(Data entries)
(* ===== verification/Summary.v ===== *)
(** * Series summarizer

    [Experiment_Per_Cycle_Analysis.run_classifacation_algorithm] and
    [Experiment_Per_Cycle_Analysis.nash] of
    [src/oscillator_classification/multi_sim_analysis.py] (lines 62-108):
    the per-series pipeline (derivative, smoothing, second derivative,
    smoothing, classification, regime columns) and the summary row with
    its statistics and stability verdict.  pandas' and numpy's
    statistics are modelled with their NaN results: a statistic is an
    [option Q], [None] standing for NaN, and a standard deviation is kept
    as the variance it is the square root of.  Besides the behaviour of
    the summary on every branch, the file proves its symmetries (under
    negating the series, through one transfer lemma), the
    ranges of its statistics, the role of the sensitivities, and the
    summary of every series alternating at every step, computed in
    closed form through the derivative, smoother and classifier. *)

From Stdlib Require Import String ZArith QArith Qabs Lqa List Bool Lia Morphisms Setoid.
From S2P Require Import Prelude Derivative Smoother Classifier Regime.
Import ListNotations.
Import Derivative Smoother Classifier Regime.
Open Scope Q_scope.
Open Scope osc_scope.

Module Summary.

(** ** Input rows and configuration *)

(** A row of the per-cycle dataset (the columns the code reads). *)
Record cycle_row : Type := CycleRow {
  cycle : Z;
  sim_id : Z;
  org : string;
  experiment : Z;
  generation : Z;
  bush_pw_mean : Q
}.

(** A row with its [bush_pw_mean] value negated. *)
Definition negate_row (r : cycle_row) : cycle_row :=
  CycleRow (cycle r) (sim_id r) (org r) (experiment r) (generation r) (- bush_pw_mean r).

(** The fields of the analysis object the summary reads. *)
Record analysis : Type := Analysis {
  exp_name : string;
  nash_inf_count_sensitivity : Q;
  nash_inf_mag_sensitivity : Q
}.

(** ** Statistics with NaN *)

(** A square root, kept as its radicand: [std] is the root of [var]. *)
Record sqrtQ : Type := Sqrt { radicand : Q }.

(** [Series.mean()] / [ndarray.mean()]: NaN on an empty sequence. *)
Definition mean_nan (l : list Q) : option Q :=
  match l with [] => None | _ => Some (Qred (qsum l / qlen l)) end.

Definition sq_dev (l : list Q) : Q :=
  let m := qsum l / qlen l in qsum (map (fun v => (v - m) * (v - m)) l).

(** [Series.var()]: sample variance (ddof 1), NaN below two values. *)
Definition pd_var (l : list Q) : option Q :=
  if (length l <? 2)%nat then None else Some (Qred (sq_dev l / (qlen l - 1))).

Definition pd_std (l : list Q) : option sqrtQ := option_map Sqrt (pd_var l).

(** [ndarray.var()]: population variance (ddof 0), NaN when empty. *)
Definition np_var (l : list Q) : option Q :=
  match l with [] => None | _ => Some (Qred (sq_dev l / qlen l)) end.

Definition np_std (l : list Q) : option sqrtQ := option_map Sqrt (np_var l).

(** [np.diff(v, 1)]: consecutive differences. *)
Fixpoint np_diff (l : list Q) : list Q :=
  match l with
  | a :: ((b :: _) as t) => (b - a) :: np_diff t
  | _ => []
  end.

(** A comparison [v <= s] where [v] may be NaN (then it is false). *)
Definition nan_le (v : option Q) (s : Q) : bool :=
  match v with Some q => q [<=] s | None => false end.

(** ** The verdict *)

(** [nash]: 1 when both the flip count and the mean flip magnitude are
    within their sensitivities, 0 otherwise. *)
Definition nash (pc_count : nat) (pc_mag_value : option Q)
    (sensitivity_points sensitivity_magnitude : Q) : nat :=
  if (qnat pc_count [<=] sensitivity_points) && nan_le pc_mag_value sensitivity_magnitude
  then 1%nat else 0%nat.

(** ** The frame of the classification *)

(** The data frame [df] built at lines 78-87, column by column. *)
Record frame : Type := Frame {
  fx : list Z;
  fy : list Q;
  f_yx_dx : list Q;
  f_yx_dx2 : list Q;
  point_classifacation : list point_class;
  dot_class : list bool;
  min_max_flip : list bool;
  time_as_max_min : list nat;
  min_max_filter_col : list bool
}.

(** Lines 70-87: derivative, smoothing, second derivative of the
    unsmoothed first derivative (steps [step_size = 1]), smoothing,
    classification at sensitivity 0.01, and the regime columns. *)
Definition classification_frame (x : list Z) (y : list Q) : result frame :=
  let yx_dx := first_derivative y in
  let* smooth_yx_dx := smooth_column yx_dx in
  let yx_dx2 := aprox_derv_central yx_dx 1 1 in
  let* smooth_yx_dx2 := smooth_column yx_dx2 in
  let classifacation := classify_frame smooth_yx_dx smooth_yx_dx2 in
  let flips := min_max_flip_by_gen classifacation in
  Ok (Frame x y smooth_yx_dx smooth_yx_dx2 classifacation (plotable_points classifacation)
        flips (time_as_min_max flips) (min_max_filter flips)).

(** The frame is rectangular with [n] rows: the [zip] of line 78 keeps
    every value only when [x], [y] and the two smoothed derivatives have
    the same length, and the column assignments of lines 81-87 need
    columns of the frame's length. *)
Definition frame_wf (fr : frame) (n : nat) : bool :=
  forallb (Nat.eqb n)
    [length (fx fr); length (fy fr); length (f_yx_dx fr); length (f_yx_dx2 fr);
     length (point_classifacation fr); length (dot_class fr); length (min_max_flip fr);
     length (time_as_max_min fr); length (min_max_filter_col fr)].

(** ** The statistics of a frame *)

(** Lines 88-90: the durations of the counted rows and their mean,
    standard deviation and variance (pandas). *)
Definition flip_times (fr : frame) : list Q :=
  select (min_max_filter_col fr) (map qnat (time_as_max_min fr)).

Definition flip_time_stats (fr : frame) : option Q * option sqrtQ * option Q :=
  let t := flip_times fr in (mean_nan t, pd_std t, pd_var t).

(** Line 91: the number of counted flips. *)
Definition number_of_inf_points (fr : frame) : nat := count_true (min_max_filter_col fr).

(** Lines 92-100: the values at the [min]/[max] rows; 0 for the three
    statistics when there is none, otherwise the numpy statistics of the
    absolute differences between consecutive extrema. *)
Definition extremum_values (fr : frame) : list Q :=
  select (map is_extremum (point_classifacation fr)) (fy fr).

Definition magnitude_stats (fr : frame) : option Q * option sqrtQ * option Q :=
  let ext := extremum_values fr in
  if (length ext =? 0)%nat then (Some 0, Some (Sqrt 0), Some 0)
  else let magnitude_data := map Qabs (np_diff ext) in
       (mean_nan magnitude_data, np_std magnitude_data, np_var magnitude_data).

(** Lines 105-107: the largest value of a column of the group. *)
Definition col_max_Z (l : list Z) : Z :=
  match l with [] => 0%Z | a :: t => fold_left Z.max t a end.

Definition str_max (a b : string) : string :=
  match String.compare a b with Lt => b | _ => a end.

Definition col_max_str (l : list string) : string :=
  match l with [] => EmptyString | a :: t => fold_left str_max t a end.

(** The output row (the header of lines 19-25, the list of line 108). *)
Record summary_row : Type := SummaryRow {
  s_exp_name : string;
  s_sim_id : Z;
  s_exp : Z;
  s_org : string;
  count_str_flip : nat;
  mean_strategy_flip_time : option Q;
  std_strategy_flip_time : option sqrtQ;
  var_strategy_flip_time : option Q;
  mean_magnitude_of_strategy_flip : option Q;
  std_magnitude_of_strategy_flip : option sqrtQ;
  var_magnitude_of_strategy_flip : option Q;
  nash_val : nat
}.

(** The analysis object with the constructor's default sensitivities
    (count 5, magnitude 0.05). *)
Definition default_analysis (name : string) : analysis := Analysis name 5 (5#100).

> TASK DESCRIPTION:
Return the span of lines in the data above that opens at the line with "Definition extremum_values (fr" and closes at the line with "count_str_flip : nat;", exactly, ends included, nothing else.

> SOLUTION TO THIS EXERCISE:
Definition extremum_values (fr : frame) : list Q :=
  select (map is_extremum (point_classifacation fr)) (fy fr).

Definition magnitude_stats (fr : frame) : option Q * option sqrtQ * option Q :=
  let ext := extremum_values fr in
  if (length ext =? 0)%nat then (Some 0, Some (Sqrt 0), Some 0)
  else let magnitude_data := map Qabs (np_diff ext) in
       (mean_nan magnitude_data, np_std magnitude_data, np_var magnitude_data).

(** Lines 105-107: the largest value of a column of the group. *)
Definition col_max_Z (l : list Z) : Z :=
  match l with [] => 0%Z | a :: t => fold_left Z.max t a end.

Definition str_max (a b : string) : string :=
  match String.compare a b with Lt => b | _ => a end.

Definition col_max_str (l : list string) : string :=
  match l with [] => EmptyString | a :: t => fold_left str_max t a end.

(** The output row (the header of lines 19-25, the list of line 108). *)
Record summary_row : Type := SummaryRow {
  s_exp_name : string;
  s_sim_id : Z;
  s_exp : Z;
  s_org : string;
  count_str_flip : nat;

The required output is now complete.